Voy a ser breve, entonces, para señalar sólo dos detalles que van más allá del juego de palabras. Ante el desarrollo argumental sobre el accionar de gobierno ante cada orden de problemas, y ante la claridad política de la Presidenta en su exposición, me gustaría quedarme con la imagen del hueco de las bancas vacías –impresentables falsos demócratas Carrió y Pino– y la de los soñolientos cabeceadores incapaces de entender –una vez más– de qué se trata. Es que no creen en la democracia y ni siquiera creen –apañados, malcriados por los medios fogoneadores– que deben disimularlo: el modelo de sedición venezolano ya tiene tácito consenso para bajar a estas latitudes si es necesario. ¿O alguien duda de que no hay una multitud que se asociaría?

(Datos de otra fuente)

Lemma fresh_addr V V' ip a bn : file_ok V ip -> fresh V V' (i_dev ip) a -> file_addr V' ip bn = file_addr V ip bn.
Proof.
  intros Hok Hf. unfold file_addr. destruct (bn <? NDIRECT); [done|]. destruct (Z.eqb_spec (ind_addr ip) 0); [done|].
  destruct (fo_ind _ _ Hok) as [|[Hi _]]; [done|]. by rewrite (fr_same _ _ _ _ Hf).
Qed.

Lemma file_ok_fresh V V' ip a : file_ok V ip -> fresh V V' (i_dev ip) a -> file_ok V' ip /\ ~ owns V' ip a.
Proof using Hlo.
  intros Hok Hf. assert (Ha : forall bn, file_addr V' ip bn = file_addr V ip bn) by (intros; by eapply fresh_addr).
  destruct (Hok) as [Hl Hs Hd Hi Hinj Hsep Hfull]. split.
  - split; try done.
    + intros bn Hbn. rewrite Ha. destruct (Hd bn Hbn) as [|Hu]; [by left|right]. by eapply fresh_in_use.
    + destruct Hi as [|[Hi Hb]]; [by left|right]. split; [by eapply fresh_in_use|]. by rewrite (fr_same _ _ _ _ Hf).
    + intros bn bn'. rewrite !Ha. apply Hinj.
    + intros bn. rewrite Ha. apply Hsep.
    + intros bn. rewrite Ha. apply Hfull.
  - intros [Hne [E|(bn & Hbn & E)]].
    + destruct Hi as [|[Hi _]]; [congruence|]. by destruct (fresh_in_use _ _ _ _ _ Hf Hi).
    + rewrite Ha in E. destruct (Hd bn Hbn) as [|Hu]; [congruence|]. by destruct (fresh_in_use _ _ _ _ _ Hf Hu).
Qed.

(** A block is linked into the file. *)
Lemma file_ok_link V V' ip ip' a bn :
  file_ok V ip -> in_use V (i_dev ip) a -> ~ owns V ip a -> 0 <= bn < MAXFILE ->
  i_dev ip' = i_dev ip -> i_size ip' = i_size ip -> length (i_addrs ip') = length (i_addrs ip) ->
  ind_addr ip' = ind_addr ip ->
  (forall b, in_use V (i_dev ip) b -> in_use V' (i_dev ip) b) ->
  (ind_addr ip <> 0 -> block_ok (V' (i_dev ip, ind_addr ip))) ->
  (forall bn', 0 <= bn' < MAXFILE -> file_addr V' ip' bn' = if decide (bn' = bn) then a else file_addr V ip bn') ->
  file_ok V' ip'.
Proof using Hlo.
  intros [Hl Hs Hd Hi Hinj Hsep Hfull] Ha Hown Hbn Ed Es El Ei Hu Hb Hfa.
  assert (Ha0 : a <> 0) by (destruct Ha; destruct Hlo as [_ [? _]]; lia).
  assert (Hnew : forall bn', 0 <= bn' < MAXFILE -> file_addr V ip bn' <> a).
  { intros bn' Hbn' E. apply Hown. split; [done|]. right. by exists bn'. }
  split; rewrite ?Ed, ?Es, ?El, ?Ei; try done.
  - intros bn' Hbn'. rewrite Hfa by done. case_decide; [right; auto|]. destruct (Hd bn' Hbn'); [by left|right; auto].
  - destruct Hi as [|[Hi _]]; [by left|]. destruct (Z.eq_dec (ind_addr ip) 0); [by left|right; auto].
  - intros b1 b2 H1 H2. rewrite !Hfa by done. repeat case_decide; subst; try done.
    + intros _ E. by destruct (Hnew b2 H2).
    + intros _ E. by destruct (Hnew b1 H1).
    + by apply Hinj.
  - intros b1 H1. rewrite Hfa by done. case_decide; [|by apply Hsep]. intros _ E. apply Hown. split; [done|by left].
  - intros b1 H1 H2. assert (b1 < MAXFILE) by (change BSIZE with 512 in *; lia).
    rewrite Hfa by lia. case_decide; [done|]. by apply Hfull.
Qed.

Lemma link_direct V ip a bn : file_ok V ip -> in_use V (i_dev ip) a -> ~ owns V ip a -> 0 <= bn < NDIRECT ->
  let ip' := link (Z.to_nat bn) a ip in
  file_ok V ip' /\ ind_addr ip' = ind_addr ip /\
  forall bn', 0 <= bn' < MAXFILE -> file_addr V ip' bn' = if decide (bn' = bn) then a else file_addr V ip bn'.
Proof using Hlo.
  intros Hok Ha Hown Hbn ip'.
  assert (Ei : ind_addr ip' = ind_addr ip).
  { unfold ind_addr, ip'. cbn [i_addrs link with_i_addrs]. rewrite list_lookup_insert_ne; [done|lia]. }
  assert (Hfa : forall bn', 0 <= bn' < MAXFILE -> file_addr V ip' bn' = if decide (bn' = bn) then a else file_addr V ip bn').
  { intros bn' Hbn'. unfold file_addr. rewrite Ei. destruct (Z.ltb_spec bn' NDIRECT).
    - unfold ip'. cbn [i_addrs link with_i_addrs]. case_decide as E.
      + subst. rewrite list_lookup_insert_eq; [done|]. rewrite (fo_len _ _ Hok). unfold NDIRECT in *. lia.
      + rewrite list_lookup_insert_ne; [done|unfold NDIRECT in *; lia].
    - rewrite decide_False by lia. done. }
  split; [|done]. apply (file_ok_link V V ip ip' a bn); try done.
  - change MAXFILE with (NDIRECT + 128). lia.
  - cbn. by rewrite length_insert.
  - intros Hne. by destruct (fo_ind _ _ Hok) as [|[_ ?]].
Qed.

Lemma get32_zero j : get32 zero_block j = 0.
Proof.
  unfold get32, slice, zero_block. rewrite drop_replicate, take_replicate.
  induction (4 `min` (Z.to_nat BSIZE - j))%nat as [|n IH]; [done|]. cbn [replicate le_val]. rewrite IH. done.
Qed.

Lemma link_ind V ip a : file_ok V ip -> ind_addr ip = 0 -> in_use V (i_dev ip) a -> ~ owns V ip a ->
  V (i_dev ip, a) = zero_block -> let ip' := link (Z.to_nat NDIRECT) a ip in
  file_ok V ip' /\ ind_addr ip' = a /\ forall bn, file_addr V ip' bn = file_addr V ip bn.
Proof using Hlo.
  intros [Hl Hs Hd Hi Hinj Hsep Hfull] H0 Ha Hown Hz ip'.
  assert (Ei : ind_addr ip' = a).
  { unfold ind_addr, ip'. cbn [i_addrs link with_i_addrs]. rewrite list_lookup_insert_eq; [done|]. rewrite Hl. unfold NDIRECT. lia. }
  assert (Ha0 : a <> 0) by (destruct Ha; destruct Hlo as [_ [? _]]; lia).
  assert (Hfa : forall bn, file_addr V ip' bn = file_addr V ip bn).
  { intros bn. unfold file_addr. rewrite Ei, H0. destruct (Z.ltb_spec bn NDIRECT).
    - unfold ip'. cbn [i_addrs link with_i_addrs]. destruct (Z_lt_dec bn 0).
      + replace (Z.to_nat bn) with 0%nat by lia. by rewrite list_lookup_insert_ne.
      + rewrite list_lookup_insert_ne; [done|lia].
    - rewrite (proj2 (Z.eqb_neq a 0)) by done. change (i_dev ip') with (i_dev ip). by rewrite Hz, get32_zero. }
  split; [|done]. split; try done.
  - cbn. by rewrite length_insert.
  - intros bn Hbn. rewrite Hfa. by apply Hd.
  - right. rewrite Ei. split; [done|]. change (i_dev ip') with (i_dev ip). rewrite Hz. apply zero_block_ok.
  - intros bn bn'. rewrite !Hfa. apply Hinj.
  - intros bn Hbn. rewrite Hfa, Ei. intros Hne E. apply Hown. split; [done|]. right. by exists bn.
  - intros bn. rewrite Hfa. apply Hfull.
Qed.

(** The bitmap is not in the data area. *)
Lemma used_put V V' dev b v b' : data_start sb0 <= b -> (forall n, n <> b -> V' (dev, n) = put (dev, b) v V (dev, n)) ->
  0 <= b' < sb_size sb0 -> used V' dev sb0 b' = used V dev sb0 b'.
Proof using Hlo.
  intros Hb HV Hb'. pose proof (lo_bmap Hlo b' Hb'). unfold used. rewrite HV by lia. unfold put.
  rewrite decide_False; [done|]. intros [= E]. lia.
Qed.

El otro caso sabatino fue, a la inversa, el de un banco –el de potenciales relevos de Boca– que no se vació sino a medias, que siguió lleno de talento y de inteligencia equívocamente soslayadas, pese a que la torpeza, el pánico ante la simple posibilidad de jugar y el temor a desobedecer, la falta de compromiso por el juego y la simple desidia campeaban en el campo de Liniers. Que Boca haya caído una vez más no es extraño, ni apocalíptico. La discusión está en el cómo: el planteo miserable, la manifiesta opción por no arriesgar que propone la conducción y que ni siquiera son capaces de ejecutar con convicción sus maniatados, abrumados intérpretes.
Las bancas vacías ante el discurso conceptuoso de la Presidenta y la permanencia de Riquelme en el banco ante el bochorno reiterado de un fútbol sin luces son, creo yo, síntomas –distantes, acaso arbitrariamente asociados: cada uno de ustedes buscará ejemplos equivalentes– de que algo está muy mal en estos pagos. Y lo que está mal no es precisamente lo que todo el tiempo se señala con insidiosa osadía desde los voceros del supuesto y perverso sentido común del negocio. Es al contrario.

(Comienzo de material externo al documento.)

(* ===== verification/KallocSafe.v ===== *)
(** Correctness of the page allocator (kalloc.c), and what its page replacement does. *)

From S2P Require Import Prelude Layout CString State Spinlock Sched Mem Sleeplock Ring Memide Bio Log Fs Kalloc.
Local Open Scope kernel_scope.

(** * The free list *)

(** The list of pages that hangs on [h]. *)
Fixpoint linked (m : memory) (h : Z) (l : list Z) : Prop :=
  match l with
  | [] => h = 0
  | p :: l' => h = p /\ linked m (ld32 m p) l'
  end.

Definition same_outside (p : Z) (m m' : memory) : Prop := forall a, ~ (p <= a < p + PGSIZE) -> ldb m' a = ldb m a.

Lemma ld32_same m m' a : (forall i, 0 <= i < 4 -> ldb m' (a + i) = ldb m (a + i)) -> ld32 m' a = ld32 m a.
Proof.
  intros H. unfold ld32. rewrite !(H 1), !(H 2), !(H 3) by lia. pose proof (H 0 ltac:(lia)) as H0.
  rewrite Z.add_0_r in H0. by rewrite H0.
Qed.

(** A page the allocator manages. *)
Definition is_page `{!Image} (p : Z) : Prop := p mod PGSIZE = 0 /\ img_end <= p < KERNBASE + PHYSTOP.

Lemma page_sep `{!Image} p q : is_page p -> is_page q -> p <> q -> p + PGSIZE <= q \/ q + PGSIZE <= p.
Proof. unfold is_page. change PGSIZE with 4096. intros [] [] ?. zdiv. Qed.

Lemma page_kernel `{!Image} p : is_page p -> KERNBASE < p /\ 0 < p < 2 ^ 32 /\ V2P p = p - KERNBASE.
Proof.
  intros [_ Hp]. pose proof img_order as Ho. pose proof img_fits. unfold V2P, KERNLINK, EXTMEM, KERNBASE, PHYSTOP in *.
  split; [lia|]. split; [lia|]. apply u32_small. lia.
Qed.

Lemma linked_outside `{!Image} m m' p l : forall h, same_outside p m m' -> is_page p -> Forall is_page l -> (p ∉ l) ->
  linked m h l -> linked m' h l.
Proof.
  induction l as [|q l IH]; intros h Hs Hp Hl Hn; [done|]. apply Forall_cons_iff in Hl as [Hq Hl].
  apply not_elem_of_cons in Hn as [Hne Hn]. intros [-> Hlk]. split; [done|].
  assert (ld32 m' q = ld32 m q) as ->; [|by apply IH]. apply ld32_same. intros i Hi. apply Hs.
  destruct (page_sep p q Hp Hq Hne); change PGSIZE with 4096 in *; lia.
Qed.

Section kmem.
Context {drv : Driver} {dsw : DevSw} {im : Image}.

(** The free pages are [l], each of them once, and no page of the list overlaps
    another; the memory holds bytes. *)
Record free_ok (s : kstate) (l : list Z) : Prop := mk_free_ok {
  fo_pages : Forall is_page l;
  fo_nodup : NoDup l;
  fo_linked : linked (k_mem s) (freelist (k_kmem s)) l }.

(** The synchronisation state in the critical sections of the allocator. *)
Definition kmem_sync (s : kstate) : sync := if use_lock (k_kmem s) then lock L_kmem (k_sync s) else k_sync s.

(** The allocator's lock, if it is in use, can be taken. *)
Definition may_alloc (s : kstate) : Prop := use_lock (k_kmem s) = true -> sync_ok (k_sync s) /\ free_lock L_kmem (k_sync s).

Lemma quiet_may_alloc s : quiet s -> may_alloc s.
Proof. intros [Hy _ Hl] _. split; [done|]. by apply Hl. Qed.

Lemma calm_may_alloc pid s : calm pid s -> may_alloc s.
Proof. intros Hc. by apply quiet_may_alloc, (calm_quiet pid). Qed.

Lemma may_alloc_frame s s' : may_alloc s -> k_sync s' = k_sync s -> use_lock (k_kmem s') = use_lock (k_kmem s) -> may_alloc s'.
Proof. unfold may_alloc. by intros ? -> ->. Qed.

Lemma kmem_acquire_ok s : may_alloc s -> kmem_acquire s = Ok tt (set_sync (kmem_sync s) s).
Proof.
  intros Hc. unfold kmem_acquire, get_kmem, kmem_sync. erewrite bind_ok by reflexivity.
  destruct (use_lock (k_kmem s)) eqn:E; simpl; [|by destruct s]. destruct (Hc E). by apply acquire_k.
Qed.

Lemma kmem_release_ok s0 s : may_alloc s0 -> k_sync s = kmem_sync s0 -> use_lock (k_kmem s) = use_lock (k_kmem s0) ->
  kmem_release s = Ok tt (set_sync (k_sync s0) s).
Proof.
  intros Hc Hs Hu. unfold kmem_release, get_kmem, kmem_sync in *. erewrite bind_ok by reflexivity. rewrite Hu in *.
  destruct (use_lock (k_kmem s0)) eqn:E; simpl; [|rewrite <- Hs; by destruct s]. destruct (Hc E). by apply release_locked.
Qed.

(** kfree of [v]: the page is filled with junk and pushed on the list. *)
Definition freed (v : Z) (s : kstate) : kstate :=
  set_kmem (with_freelist v (k_kmem s)) (set_mem (st32 (memset (k_mem s) v 1 PGSIZE) v (freelist (k_kmem s))) s).

Lemma kfree_run s v : may_alloc s -> is_page v -> kfree v s = Ok tt (freed v s).
Proof.
  intros Hc Hv. destruct (page_kernel v Hv) as (Hk & Hr & HV). destruct (Hv) as [Ha [He Hp]]. unfold kfree.
  rewrite HV, Ha, (proj2 (Z.ltb_ge _ _)), (proj2 (Z.leb_gt _ _)) by lia. cbn [Z.eqb negb orb].
  unfold upd_mem. erewrite bind_ok by reflexivity. set (s1 := set_mem _ s).
  assert (Hc1 : may_alloc s1) by (by apply (may_alloc_frame s)).
  rewrite (bind_ok _ _ _ _ _ (kmem_acquire_ok s1 Hc1)). erewrite bind_ok by reflexivity.
  rewrite (bind_ok _ _ _ _ _ (vst32_kernel v _ (set_sync _ _) ltac:(lia))). unfold upd_kmem. erewrite bind_ok by reflexivity.
  rewrite (kmem_release_ok s1) by done. by destruct s.
Qed.

Lemma freed_outside v s : same_outside v (k_mem s) (k_mem (freed v s)).
Proof.
  intros a Ha. simpl. change PGSIZE with 4096 in *. rewrite ldb_st32, decide_False by lia.
  rewrite memset_spec by lia. by rewrite decide_False by lia.
Qed.

Lemma linked_head m h l : linked m h l -> h = default 0 (head l).
Proof. by destruct l; simpl; [|intros [? _]]. Qed.

Lemma free_head s l : free_ok s l -> 0 <= freelist (k_kmem s) < 2 ^ 32.
Proof.
  intros [Hp _ Hl]. rewrite (linked_head _ _ _ Hl). destruct l as [|p l]; simpl; [lia|].
  apply Forall_cons_iff in Hp as [Hp _]. apply page_kernel in Hp. lia.
Qed.

(** Kfree gives a page back.  The page becomes the first of the free list, the
    other free pages stay as they are, and no byte outside the page changes.  A
    pointer that is not the address of a page between the end of the kernel and the
    top of memory panics. *)
Theorem kfree_correct s l v :
  may_alloc s -> free_ok s l -> 0 <= v < 2 ^ 32 ->
  if decide (is_page v) then
    (v ∉ l) -> exists s', kfree v s = Ok tt s' /\ free_ok s' (v :: l) /\ same_outside v (k_mem s) (k_mem s') /\
      k_sync s' = k_sync s
  else kfree v s = Panic "kfree".
Proof.
  intros Hc Hf Hr. case_decide as Hv.
  - intros Hn. exists (freed v s). split; [by apply kfree_run|]. split; [|split; [apply freed_outside|done]].
    destruct (Hf) as [Hp Hnd Hl]. split.
    + by apply Forall_cons.
    + by apply list.NoDup_cons.
    + simpl. split; [done|]. rewrite ld32_st32_eq. rewrite u32_small by (by eapply free_head).
      by apply (linked_outside (k_mem s) _ v l _ (freed_outside v s)).
  - unfold kfree. destruct (_ || _) eqn:E; [done|]. destruct Hv. zbool.
    pose proof img_order. pose proof img_fits.
    unfold is_page, V2P, KERNLINK, EXTMEM, KERNBASE, PHYSTOP in *. rewrite u32_small in * by lia. lia.
Qed.

Lemma kalloc_run s p l : may_alloc s -> free_ok s (p :: l) ->
  kalloc s = Ok p (set_kmem (with_freelist (ld32 (k_mem s) p) (k_kmem s)) s).
Proof.
  intros Hc [Hp _ [Hh _]]. apply Forall_cons_iff in Hp as [Hp _]. destruct (page_kernel p Hp) as (Hk & Hr & _).
  unfold kalloc. rewrite (bind_ok _ _ _ _ _ (kmem_acquire_ok s Hc)).
  assert (Hloop : forall s', freelist (k_kmem s') = p -> kalloc_loop lru_fuel s' = Ok p s').
  { intros s' E. unfold lru_fuel. destruct (Z.to_nat NPAGES); cbn [kalloc_loop]; unfold get_kmem; erewrite bind_ok by reflexivity;
      rewrite E, (proj2 (Z.eqb_neq _ _)) by lia; done. }
  rewrite (bind_ok _ _ _ _ _ (Hloop (set_sync _ s) Hh)). rewrite (proj2 (Z.eqb_neq _ _)) by lia. cbn [negb when].
  erewrite bind_ok by (rewrite (bind_ok _ _ _ _ _ (vld32_kernel p (set_sync _ s) ltac:(lia))); reflexivity).
  erewrite bind_ok by (apply (kmem_release_ok s); done). by destruct s.
Qed.

(** Kalloc takes the first page off the free list, so that it hands out a page
    that is free and is not handed out again before it is given back; memory is not
    touched.  With no free page, and no user page to reclaim, it returns 0. *)
Theorem kalloc_correct s l :
  may_alloc s -> free_ok s l ->
  match l with
  | p :: l' => exists s', kalloc s = Ok p s' /\ is_page p /\ (p ∉ l') /\ free_ok s' l' /\ k_mem s' = k_mem s /\ k_sync s' = k_sync s
  | [] => page_lru_head (k_kmem s) = None -> kalloc s = Ok 0 s
  end.
Proof.
  intros Hc Hf. destruct l as [|p l].
  - intros Hn. destruct Hf as [_ _ Hl]. simpl in Hl. unfold kalloc. rewrite (bind_ok _ _ _ _ _ (kmem_acquire_ok s Hc)).
    assert (Hloop : kalloc_loop lru_fuel (set_sync (kmem_sync s) s) = Ok 0 (set_sync (kmem_sync s) s)).
    { unfold lru_fuel. destruct (Z.to_nat NPAGES); cbn [kalloc_loop]; unfold reclaim, get_kmem;
        erewrite bind_ok by reflexivity; cbn [k_kmem set_sync]; rewrite Hl; cbn [Z.eqb negb];
        erewrite bind_ok by (erewrite bind_ok by reflexivity; cbn [k_kmem set_sync]; rewrite Hn; reflexivity); done. }
    rewrite (bind_ok _ _ _ _ _ Hloop). cbn [Z.eqb negb when]. erewrite bind_ok by reflexivity.
    erewrite bind_ok by (apply (kmem_release_ok s); done). by destruct s.
  - eexists. split; [by apply (kalloc_run s p l)|]. destruct Hf as [Hp Hnd [Hh Hl]].
    apply Forall_cons_iff in Hp as [Hp Hps]. apply list.NoDup_cons in Hnd as [Hn Hnd]. done.
Qed.

(** kmem_len counts the free pages. *)
Theorem kmem_len_correct s l :
  may_alloc s -> free_ok s l -> (length l <= Z.to_nat NPAGES)%nat -> kmem_len s = Ok (Z.of_nat (length l)) s.
Proof.
  intros Hc [Hp _ Hl] Hlen. unfold kmem_len. rewrite (bind_ok _ _ _ _ _ (kmem_acquire_ok s Hc)). erewrite bind_ok by reflexivity.
  assert (Hcnt : forall fuel h y, linked (k_mem s) h l -> (length l <= fuel)%nat ->
    count_free fuel h (set_sync y s) = Ok (Z.of_nat (length l)) (set_sync y s)).
  { clear Hl Hlen. induction l as [|p l IH]; intros fuel h y Hl Hlen; simpl in Hl, Hlen.
    - subst h. destruct fuel; done.
    - destruct Hl as [-> Hl]. apply Forall_cons_iff in Hp as [Hp Hps]. destruct (page_kernel p Hp) as (Hk & Hr & _).
      destruct fuel as [|fuel]; [lia|]. cbn [count_free]. rewrite (proj2 (Z.eqb_neq _ _)) by lia.
      rewrite (bind_ok _ _ _ _ _ (vld32_kernel p (set_sync y s) ltac:(lia))).
      rewrite (bind_ok _ _ _ _ _ (IH Hps fuel _ y Hl ltac:(lia))). unfold ret. f_equal. simpl. lia. }
  rewrite (bind_ok _ _ _ _ _ (Hcnt lru_fuel _ (kmem_sync s) Hl Hlen)).
  erewrite bind_ok by (apply (kmem_release_ok s); done). by destruct s.
Qed.

(** ** Filling the free list *)
Definition pages_from (p : Z) (n : nat) : list Z := (fun i => p + Z.of_nat i * PGSIZE) <$> seq 0 n.

Lemma pages_from_S p n : pages_from p (S n) = p :: pages_from (p + PGSIZE) n.
Proof.
  unfold pages_from. cbn [seq fmap list_fmap]. f_equal; [lia|]. rewrite <- seq_shift. rewrite <- list_fmap_compose.
  apply list_fmap_ext. intros i x _. simpl. lia.
Qed.

Lemma elem_of_pages_from p n q : q ∈ pages_from p n <-> exists i, q = p + Z.of_nat i * PGSIZE /\ (i < n)%nat.
Proof.
  unfold pages_from. rewrite list_elem_of_fmap. split.
  - intros (i & -> & Hi%elem_of_seq). exists i. split; [done|lia].
  - intros (i & -> & Hi). exists i. split; [done|]. apply elem_of_seq. lia.
Qed.

Lemma free_ok_freed s l v : free_ok s l -> is_page v -> (v ∉ l) -> free_ok (freed v s) (v :: l).
Proof.
  intros Hf Hv Hn. destruct (Hf) as [Hp Hnd Hl]. split.
  - by apply Forall_cons.
  - by apply list.NoDup_cons.
  - simpl. split; [done|]. rewrite ld32_st32_eq. rewrite u32_small by (by eapply free_head).
    by apply (linked_outside (k_mem s) _ v l _ (freed_outside v s)).
Qed.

Por eso, tal vez, banca y banco no sean casualidad en este caso, ni en ninguno. Lo que nos pasa tiene que ver con la imposición social de un modelo de pensamiento diseñado bajo la lógica pura y dura del capitalismo más salvaje y depredador: el de la competencia y no el de la solidaridad, el del poder omnímodo del dinero, el de ganar a cualquier precio (estético, ético), ya que sólo se premia/valora al que gana. La equívoca cuenta de resultados que enorgullece a una empresa capitalista, no le cierra las cuentas éticas a un país, no hace justicia a la relación necesaria entre personas.
El sábado fue un día extraño. Ver a Román en el banco mientras todo se caía a pedazos en la cancha, ver a Cristina ante el Congreso mientras parte del Congreso no oía, no quería escuchar. Pero la vida sigue, la pelota rueda, la gente vota, la lucha continúa. Habrá que bancársela, perdonando el chiste fácil.